* _EXERCISE BRIEF_: A bare number is the only acceptable answer: how many lines of these entries include "which"?
§ §
Lemma remove_bogus_entries_spec (l2 l1 : list data_location.t) (s : sweep) :
  entries_of s = l1 ++ l2 ->
  let s' := remove_bogus (length l2) (length l1) s in
  entries_of s' = l1 ++ map without_mapping l2
  /\ sweep_write_requested _ s'
     = sweep_write_requested _ s || existsb isMappedLocation l2
  /\ sweep_logicalBlocksUsed _ s' = sweep_logicalBlocksUsed _ s
  /\ sweep_depot _ s' = sweep_depot _ s
  /\ block_map_page.pbn (sweep_page _ s') = block_map_page.pbn (sweep_page _ s).
Proof.
  revert l1 s. induction l2 as [|e l2 IH]; intros l1 s E; cbn zeta.
  - cbn [length remove_bogus_entries map existsb].
    rewrite orb_false_r. auto.
  - cbn [length remove_bogus_entries map existsb].
    unfold unpackBlockMapEntry, unpack_block_map_entry.
    fold (entries_of s). rewrite E, nth_middle_entry.
    set (s1 := if isMappedLocation e then sweep_remove _ (length l1) s else s).
    assert (entries_of s1 = (l1 ++ [without_mapping e]) ++ l2) as E1.
    { subst s1. unfold without_mapping.
      destruct (isMappedLocation e); rewrite <- app_assoc; cbn [app].
      - unfold entries_of, sweep_remove, remove_entry. cbn.
        fold (entries_of s). rewrite E. apply set_entry_middle.
      - exact E. }
    specialize (IH (l1 ++ [without_mapping e]) s1 E1).
    rewrite length_app in IH. cbn [length] in IH.
    rewrite Nat.add_1_r in IH. cbn zeta in IH.
    destruct IH as (A & B & C & D & F).
    rewrite A, B, C, D, F. rewrite <- app_assoc. cbn [app].
    subst s1. destruct (isMappedLocation e); cbn;
      repeat split; auto.
    + rewrite orb_true_r. reflexivity.
Qed.

Lemma inform_depot_of_entry_spec (l1 l2 : list data_location.t) e (s : sweep) :
  entries_of s = l1 ++ e :: l2 ->
  let s' := inform_entry (length l1) s in
  (exists e', entries_of s' = l1 ++ e' :: l2 /\ kept_or_removed e e')
  /\ sweep_logicalBlocksUsed _ s'
     = (if used e then uint64 (sweep_logicalBlocksUsed _ s + 1)
        else sweep_logicalBlocksUsed _ s)
  /\ (sweep_write_requested _ s = true -> sweep_write_requested _ s' = true).
Proof.
  intros E. cbn zeta. unfold inform_depot_of_entry, counts_as_used.
  unfold unpackBlockMapEntry, unpack_block_map_entry.
  fold (entries_of s). rewrite E, nth_middle_entry.
  assert (entries_of (sweep_remove _ (length l1) s)
          = l1 ++ unmapped_entry :: l2) as R.
  { unfold entries_of, sweep_remove, remove_entry. cbn.
    fold (entries_of s). rewrite E. apply set_entry_middle. }
  destruct (isValidLocation e); cbn [negb andb].
  - destruct (isMappedLocation e); cbn [negb].
    + destruct (data_location.pbn e =? ZERO_BLOCK).
      * split; [exists e; split; [exact E | left; reflexivity]|].
        split; auto.
      * cbn [sweep_depot].
        destruct (isPhysicalDataBlock (sweep_depot _ s) (data_location.pbn e));
          cbn [negb].
        -- destruct (adjustReferenceCountForRebuild _ _) as [r dep].
           destruct (status_eqb r VDO_SUCCESS); cbn [negb].
           ++ split; [exists e; split; [exact E | left; reflexivity]|].
              split; auto.
           ++ split; [exists unmapped_entry; split; [| right; reflexivity]|].
              ** unfold entries_of, sweep_remove, remove_entry. cbn.
                 fold (entries_of s). rewrite E. apply set_entry_middle.
              ** split; auto.
        -- split; [exists unmapped_entry; split; [| right; reflexivity]|].
           ++ unfold entries_of, sweep_remove, remove_entry. cbn.
              fold (entries_of s). rewrite E. apply set_entry_middle.
           ++ split; auto.
    + split; [exists e; split; [exact E | left; reflexivity]|].
      split; auto.
  - split; [exists unmapped_entry; split; [exact R | right; reflexivity]|].
    split; auto.
Qed.
Lemma C3_threshold_decides_witness :
  logger_heap info_state !! 1%nat
  = Some {| lg_name := "app"; lg_class := FXColorLogger_class; lg_level := INFO;
            lg_handlers := [0%nat]; lg_propagate := false |} /\
  FXColorLogger_emit op_debug 1 "detail" None example_caller example_env info_state
  = Ok tt info_state /\
  exists record,
    handled (state_of (FXColorLogger_emit op_warning 1 "careful" None example_caller
                         example_env info_state))
    = handled info_state ++ [record].
Proof.
  assert (Hlg : logger_heap info_state !! 1%nat
                = Some {| lg_name := "app"; lg_class := FXColorLogger_class;
                          lg_level := INFO; lg_handlers := [0%nat];
                          lg_propagate := false |})
    by (vm_compute; reflexivity).
  destruct (C3_threshold_decides op_debug 1 "detail" None example_caller example_env
              info_state _ Hlg) as (_ & Hnoop & _).
  destruct (C3_threshold_decides op_warning 1 "careful" None example_caller example_env
              info_state _ Hlg) as (Hiff & _).
  split; [exact Hlg|]. split.
  - apply Hnoop. vm_compute. reflexivity.
  - apply Hiff. vm_compute. discriminate.
Defined.
(** * MSSQL MCP server: a shallow embedding of [server.py]

    The development follows [src/mssql_mcp_server/server.py]:

    - [PyStr]     the Python string operations the handlers use;
    - [Config]    [get_db_config] and its helper [clean_env_var];
    - [Handlers]  [list_resources], [read_resource] and [call_tool], written in
                  a state-and-exception monad over an abstract database driver;
    - [Mock]      a scripted driver on which the handlers can be run;

    then the vocabulary of the statements, and the statements with their
    proofs, claim by claim.

    Strings are sequences of 8-bit characters. Python's [str] operations
    are modelled as they act on ASCII text: white space, case mapping,
    alphanumeric tests, lengths and [repr] agree with Python's on every text
    for which [isascii] holds and are not meant beyond it. A statement whose
    conclusion depends on how the text of a query is trimmed and upper-cased
    either has a hypothesis that implies the code's own test on every text
    or asks for [isascii] of that text. *)

From Stdlib Require Import ZArith String Ascii List Bool Lia DecimalString.
From stdpp Require Import base option gmap strings.

Import ListNotations.
Local Open Scope string_scope.
Local Open Scope list_scope.

(** ** Python string operations *)

Module PyStr.

(** The characters that cannot be written inside a literal. *)
Definition nl : ascii := "010"%char.
Definition dquote : ascii := "034"%char.
Definition squote : ascii := "039"%char.

Definition NL : string := String nl EmptyString.

(** [len(s)] *)
Definition len (s : string) : Z := Z.of_nat (String.length s).
(** C1 as stated fails: an element that comes with a [fill] attribute
    and a style keeps the attribute and gains [fill] in the style. *)
Lemma set_fill_color_both_counterexample :
  let e := Element "path" [("fill", "red"); ("style", "stroke:#000")] None [] in
  has_bare_fill (set_fill_color e "#3b82f6") = true
  /\ style_has_fill (set_fill_color e "#3b82f6") = true.
Proof. vm_compute. split; reflexivity. Qed.

(** C1 (amended): for every element that does not come with both a
    [fill] attribute and a non-empty [style] attribute, and every
    colour, the element after [set_fill_color] does not carry both a
    bare [fill] attribute and a style whose map has a [fill]
    property. *)
Theorem set_fill_color_exclusive (e : element) (c : string) :
  has_bare_fill e && truthy (elem_get e "style") = false ->
  has_bare_fill (set_fill_color e c)
  && style_has_fill (set_fill_color e c) = false.
Proof.
  intros H. destruct (truthy (elem_get e "style")) eqn:Hs.
  - rewrite andb_true_r in H.
    rewrite set_fill_color_style by exact Hs.
    unfold has_bare_fill in *. rewrite attrib_elem_set.
    rewrite mem_set_other by discriminate. now rewrite H.
  - rewrite set_fill_color_bare by exact Hs.
    unfold style_has_fill. rewrite elem_get_set_other by discriminate.
    destruct (elem_get e "style") as [[|a s]|]; simpl in *;
      try discriminate; apply andb_false_r.
Qed.

Lemma set_fill_color_exclusive_witness :
  let e := Element "path" [("id", "US"); ("style", "stroke:#000")] None [] in
  has_bare_fill e && truthy (elem_get e "style") = false
  /\ has_bare_fill (set_fill_color e "#3b82f6")
     && style_has_fill (set_fill_color e "#3b82f6") = false.
Proof.
  intro e.
  assert (H : has_bare_fill e && truthy (elem_get e "style") = false)
    by reflexivity.
  split; [exact H|exact (set_fill_color_exclusive e "#3b82f6" H)].
Defined.

(** ** The colouring walk *)

(** Induction on elements, with the property known for the children. *)
Lemma element_nested_ind (P : element -> Prop) :
  (forall t a x cs, Forall P cs -> P (Element t a x cs)) ->
  forall e, P e.
Proof.
  intros H. fix IH 1. intros [t a x cs]. apply H.
  induction cs as [|c r IHr]; constructor; [apply IH|exact IHr].
Qed.


Lemma color_path_state data dflt st p :
  fst (color_path data dflt st p) = walk_step (resolve data p) st.
Proof.
  unfold color_path. destruct (resolve data p) as [[|a c] code|[|a c] code|];
    reflexivity.
Qed.

Lemma color_paths_state data dflt st l :
  fst (color_paths data dflt st l) = walk_steps data st l.
Proof.
  revert st. induction l as [|p r IH]; intros st; [reflexivity|].
  simpl. destruct (color_path data dflt st p) as [st1 p'] eqn:E.
  specialize (IH st1).
  destruct (color_paths data dflt st1 r) as [st2 r'].
  simpl in *. rewrite IH.
  replace st1 with (fst (color_path data dflt st p)) by now rewrite E.
  now rewrite color_path_state.
Qed.


Lemma same_key_refl e : same_key e e.
Proof. repeat split. Qed.

Lemma resolve_same_key data e e' :
  same_key e e' -> resolve data e = resolve data e'.
Proof.
  intros (_ & Hid & Hcl). unfold resolve, elem_get_default.
  now rewrite Hid, Hcl.
Qed.

Lemma set_fill_color_same_key e c : same_key e (set_fill_color e c).
Proof.
  unfold set_fill_color.
  destruct (elem_get e "style") as [[|a s]|];
    (split; [now destruct e|]);
    split; symmetry; apply elem_get_set_other; discriminate.
Qed.

Lemma set_fill_color_shape e c :
  text (set_fill_color e c) = text e
  /\ children (set_fill_color e c) = children e.
Proof.
  unfold set_fill_color.
  destruct (elem_get e "style") as [[|a s]|]; destruct e; split; reflexivity.
Qed.

Lemma color_path_same_key data dflt st p :
  same_key p (snd (color_path data dflt st p)).
Proof.
  unfold color_path, apply_color, apply_default.
  destruct (resolve data p) as [[|a c] code|[|a c] code|]; simpl;
    try apply set_fill_color_same_key;
    destruct (wants_default p);
    try apply set_fill_color_same_key; apply same_key_refl.
Qed.

(** The loop changes attributes only: text and children stay. *)
Lemma color_path_shape data dflt st p :
  text (snd (color_path data dflt st p)) = text p
  /\ children (snd (color_path data dflt st p)) = children p.
Proof.
  unfold color_path, apply_color, apply_default.
  destruct (resolve data p) as [[|a c] code|[|a c] code|]; simpl;
    try apply set_fill_color_shape;
    destruct (wants_default p);
    try apply set_fill_color_shape; split; reflexivity.
Qed.

Section WalkFacts.
Variables (data : catalog) (dflt t : string).

Let sel (e : element) : bool := String.eqb (tag e) t.

Lemma walk_elem_unfold st tg a x cs :
  walk_elem data dflt t st (Element tg a x cs)
  = let '(st1, e1) :=
      if String.eqb tg t
      then color_path data dflt st (Element tg a x cs)
      else (st, Element tg a x cs) in
    let '(st2, cs') := walk_list data dflt t st1 cs in
    (st2, Element (tag e1) (attrib e1) (text e1) cs').
Proof. reflexivity. Qed.

Lemma walk_list_state st cs :
  Forall (fun e => forall st,
            fst (walk_elem data dflt t st e)
            = walk_steps data st (filter sel (iter e))) cs ->
  fst (walk_list data dflt t st cs)
  = walk_steps data st (filter sel (flat_map iter cs)).
Proof.
  intros H. revert st. induction H as [|c r Hc Hr IH]; intros st.
  - reflexivity.
  - cbn [walk_list flat_map]. rewrite filter_app.
    unfold walk_steps. rewrite fold_left_app. fold (walk_steps data).
    specialize (Hc st).
    destruct (walk_elem data dflt t st c) as [sta c'].
    specialize (IH sta).
    destruct (walk_list data dflt t sta r) as [stb r'].
    simpl in *. fold (walk_steps data st (filter sel (iter c))).
    now rewrite <- Hc.
Qed.

(** The counters the tree walk ends with are those of the loop over
    the selected elements in document order. *)
Lemma walk_elem_state e st :
  fst (walk_elem data dflt t st e) = walk_steps data st (filter sel (iter e)).
Proof.
  revert st. induction e as [tg a x cs IH] using element_nested_ind.
  intros st. rewrite walk_elem_unfold.
  cbn [iter filter]. unfold sel at 1. cbn [tag].
  destruct (String.eqb tg t).
  - pose proof (color_path_state data dflt st (Element tg a x cs)) as Hs.
    destruct (color_path data dflt st (Element tg a x cs)) as [st1 e1].
    simpl in Hs.
    pose proof (walk_list_state st1 cs IH) as Hl.
    destruct (walk_list data dflt t st1 cs) as [st2 cs'].
    simpl in *. now rewrite Hl, Hs.
  - pose proof (walk_list_state st cs IH) as Hl.
    destruct (walk_list data dflt t st cs) as [st2 cs'].
    simpl in *. exact Hl.
Qed.

Lemma walk_root_state root st :
  fst (walk_root data dflt t st root) = walk_steps data st (findall root t).
Proof.
  destruct root as [tg a x cs]. unfold walk_root, findall. cbn [children].
  pose proof (walk_list_state st cs) as Hl.
  destruct (walk_list data dflt t st cs) as [st' cs'].
  simpl in *. apply Hl.
  apply Forall_forall. intros e _ st0. apply walk_elem_state.
Qed.

Lemma walk_list_keys st cs :
  Forall (fun e => forall st,
            Forall2 same_key (iter e)
                    (iter (snd (walk_elem data dflt t st e)))) cs ->
  Forall2 same_key (flat_map iter cs)
          (flat_map iter (snd (walk_list data dflt t st cs))).
Proof.
  intros H. revert st. induction H as [|c r Hc Hr IH]; intros st.
  - constructor.
  - cbn [walk_list flat_map].
    specialize (Hc st).
    destruct (walk_elem data dflt t st c) as [sta c'].
    specialize (IH sta).
    destruct (walk_list data dflt t sta r) as [stb r'].
    simpl in *. now apply Forall2_app.
Qed.

(** The walk keeps every tag, id and class, in document order. *)
Lemma walk_elem_keys e st :
  Forall2 same_key (iter e) (iter (snd (walk_elem data dflt t st e))).
Proof.
  revert st. induction e as [tg a x cs IH] using element_nested_ind.
  intros st. rewrite walk_elem_unfold.
  assert (Hk : forall st1 e1,
             same_key (Element tg a x cs) e1 ->
             Forall2 same_key (iter (Element tg a x cs))
               (iter (snd (let '(st2, cs') := walk_list data dflt t st1 cs in
                           (st2, Element (tag e1) (attrib e1) (text e1) cs'))))).
  { intros st1 e1 He1.
    pose proof (walk_list_keys st1 cs IH) as Hl.
    destruct (walk_list data dflt t st1 cs) as [st2 cs'].
    simpl in *. constructor; [|exact Hl].
    destruct He1 as (Ht & Hi & Hc). repeat split; assumption. }
  destruct (String.eqb tg t).
  - pose proof (color_path_same_key data dflt st (Element tg a x cs)) as Hs.
    destruct (color_path data dflt st (Element tg a x cs)) as [st1 e1].
    now apply Hk.
  - apply Hk. apply same_key_refl.
Qed.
§ §
* _ANSWER TO THIS PROBLEM_: 2